The site-specific recombinase integrase encoded by bacteriophage lambda promotes integration and excision of the viral chromosome into and out of its Escherichia coli host chromosome through a Holliday junction recombination intermediate. This intermediate contains an integrase tetramer bound via its catalytic carboxyl-terminal domains to the four "core-type" sites of the Holliday junction DNA and via its amino-terminal domains to distal "arm-type" sites.

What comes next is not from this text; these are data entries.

Definition set_b_cfg (c : Cfg) (b : CfgBuilder) : CfgBuilder :=
  MkBuilder c (b_current_block b) (b_loop_stack b) (b_value_cache b) (b_warnings b)
    (b_scope_stack b) (b_slot_origin_depth b) (b_live_params b).
Definition set_b_current (k : BlockId) (b : CfgBuilder) : CfgBuilder :=
  MkBuilder (b_cfg b) k (b_loop_stack b) (b_value_cache b) (b_warnings b)
    (b_scope_stack b) (b_slot_origin_depth b) (b_live_params b).
Definition set_b_loops (l : list LoopContext) (b : CfgBuilder) : CfgBuilder :=
  MkBuilder (b_cfg b) (b_current_block b) l (b_value_cache b) (b_warnings b)
    (b_scope_stack b) (b_slot_origin_depth b) (b_live_params b).
Definition set_b_cache (l : list (option CfgValue)) (b : CfgBuilder) : CfgBuilder :=
  MkBuilder (b_cfg b) (b_current_block b) (b_loop_stack b) l (b_warnings b)
    (b_scope_stack b) (b_slot_origin_depth b) (b_live_params b).
Definition set_b_warnings (l : list Warning) (b : CfgBuilder) : CfgBuilder :=
  MkBuilder (b_cfg b) (b_current_block b) (b_loop_stack b) (b_value_cache b) l
    (b_scope_stack b) (b_slot_origin_depth b) (b_live_params b).
Definition set_b_scopes (l : list (list LiveSlot)) (b : CfgBuilder) : CfgBuilder :=
  MkBuilder (b_cfg b) (b_current_block b) (b_loop_stack b) (b_value_cache b) (b_warnings b)
    l (b_slot_origin_depth b) (b_live_params b).
Definition set_b_origin (m : gmap Z nat) (b : CfgBuilder) : CfgBuilder :=
  MkBuilder (b_cfg b) (b_current_block b) (b_loop_stack b) (b_value_cache b) (b_warnings b)
    (b_scope_stack b) m (b_live_params b).
Definition set_b_params (l : list LiveParam) (b : CfgBuilder) : CfgBuilder :=
  MkBuilder (b_cfg b) (b_current_block b) (b_loop_stack b) (b_value_cache b) (b_warnings b)
    (b_scope_stack b) (b_slot_origin_depth b) l.

(** An operation of [self.cfg], and a value of [outcome], inside the builder. *)
Definition cfg_do {A} (m : ST Cfg A) : BuildM A := λ b,
  '(a, c) ← m (b_cfg b); Done (a, set_b_cfg c b).
Definition lift_b {A} (m : outcome A) : BuildM A := lift_st m.
Definition getb {A} (f : CfgBuilder → A) : BuildM A := gets f.
Definition modb (f : CfgBuilder → CfgBuilder) : BuildM () := modify f.

Definition continues (value : option CfgValue) : ExprResult := MkExpr value Continues.
(** [Self::diverged]. *)
Definition diverged : ExprResult := MkExpr None Diverged.

(** [let Some(x) = m else { return Self::diverged() }], and [?] on an option. *)
Definition or_diverge {A} (m : BuildM (option A)) (k : A → BuildM ExprResult) : BuildM ExprResult :=
  o ← m; match o with Some x => k x | None => mret diverged end.
Definition or_none {A B} (m : BuildM (option A)) (k : A → BuildM (option B)) : BuildM (option B) :=
  o ← m; match o with Some x => k x | None => mret None end.
Notation "x '←?' m ; k" := (or_diverge m (λ x, k))
  (at level 20, m at level 100, k at level 200, only parsing).
Notation "x '←!' m ; k" := (or_none m (λ x, k))
  (at level 20, m at level 100, k at level 200, only parsing).

Context (air : Air) (type_pool : TypeInternPool (Spur := Spur)) (resolve : Spur → string)
  (type_fuel : nat).

(** ** Helpers *)
Definition set_current (k : BlockId) : BuildM () := modb (set_b_current k).
Definition emit (data : CfgInstData Spur) (ty : Ty) (span : Span) : BuildM CfgValue :=
  k ← getb b_current_block; cfg_do (add_inst_to_block k (MkCfgInst data ty span)).
(** [self.value_cache[i] = Some(value)]. *)
Definition cache (r : AirRef) (value : CfgValue) : BuildM () := λ b,
  if decide (Z.to_nat r < length (b_value_cache b))%nat
  then Done ((), set_b_cache (<[Z.to_nat r := Some value]> (b_value_cache b)) b) else Panic.
(** The common end of an arm: [self.cache(..)] and the value. *)
Definition cached (r : AirRef) (value : CfgValue) : BuildM ExprResult :=
  cache r value;; mret (continues (Some value)).
Definition emit_unit (data : CfgInstData Spur) (span : Span) : BuildM () :=
  emit data Ty.UNIT span;; mret ().
Definition terminate (t : Terminator) : BuildM () :=
  k ← getb b_current_block; cfg_do (set_terminator k t).
Definition air_inst (r : AirRef) : BuildM (AirInst (Spur := Spur)) := lift_b (get_inst air r).
Definition air_ty (r : AirRef) : BuildM Ty := inst ← air_inst r; mret (i_ty inst).
Definition needs_drop (ty : Ty) : BuildM bool := lift_b (type_needs_drop type_fuel type_pool ty).

(** [Goto] without arguments to [target] from [from]. *)
Definition goto_from (from target : BlockId) (args : list CfgValue) : BuildM () :=
  '(s, l) ← cfg_do (push_extra args); cfg_do (set_terminator from (TGoto target s l)).
Definition goto (target : BlockId) (args : list CfgValue) : BuildM () :=
  '(s, l) ← cfg_do (push_extra args); terminate (TGoto target s l).

(** [branch_to]. *)
Definition branch_to (cond : CfgValue) (then_block else_block : BlockId) : BuildM () :=
  '(ts, tl) ← cfg_do (push_extra []); '(es, el) ← cfg_do (push_extra []);
  terminate (TBranch cond then_block ts tl else_block es el).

The two classes of integrase binding sites are brought into close proximity by an ensemble of accessory proteins that bind and bend the intervening DNA. We have used a biotin interference assay that probes the requirement for major groove protein binding at specified DNA loci in conjunction with DNA protection, gel mobility shift, and genetic experiments to test several predictions of the models derived from the x-ray crystal structures of minimized and symmetrized surrogates of recombination intermediates lacking the accessory proteins and their cognate DNA targets. Our data do not support the predictions of "non-canonical" DNA targets for the N-domain of integrase, and they indicate that the complexes used for x-ray crystallography are more appropriate for modeling excisive rather than integrative recombination intermediates. We suggest that the difference in the asymmetric interaction profiles of the N-domains and arm-type sites in integrative versus excisive recombinogenic complexes reflects the regulation of recombination, whereas the asymmetry of these patterns within each reaction contributes to directionality.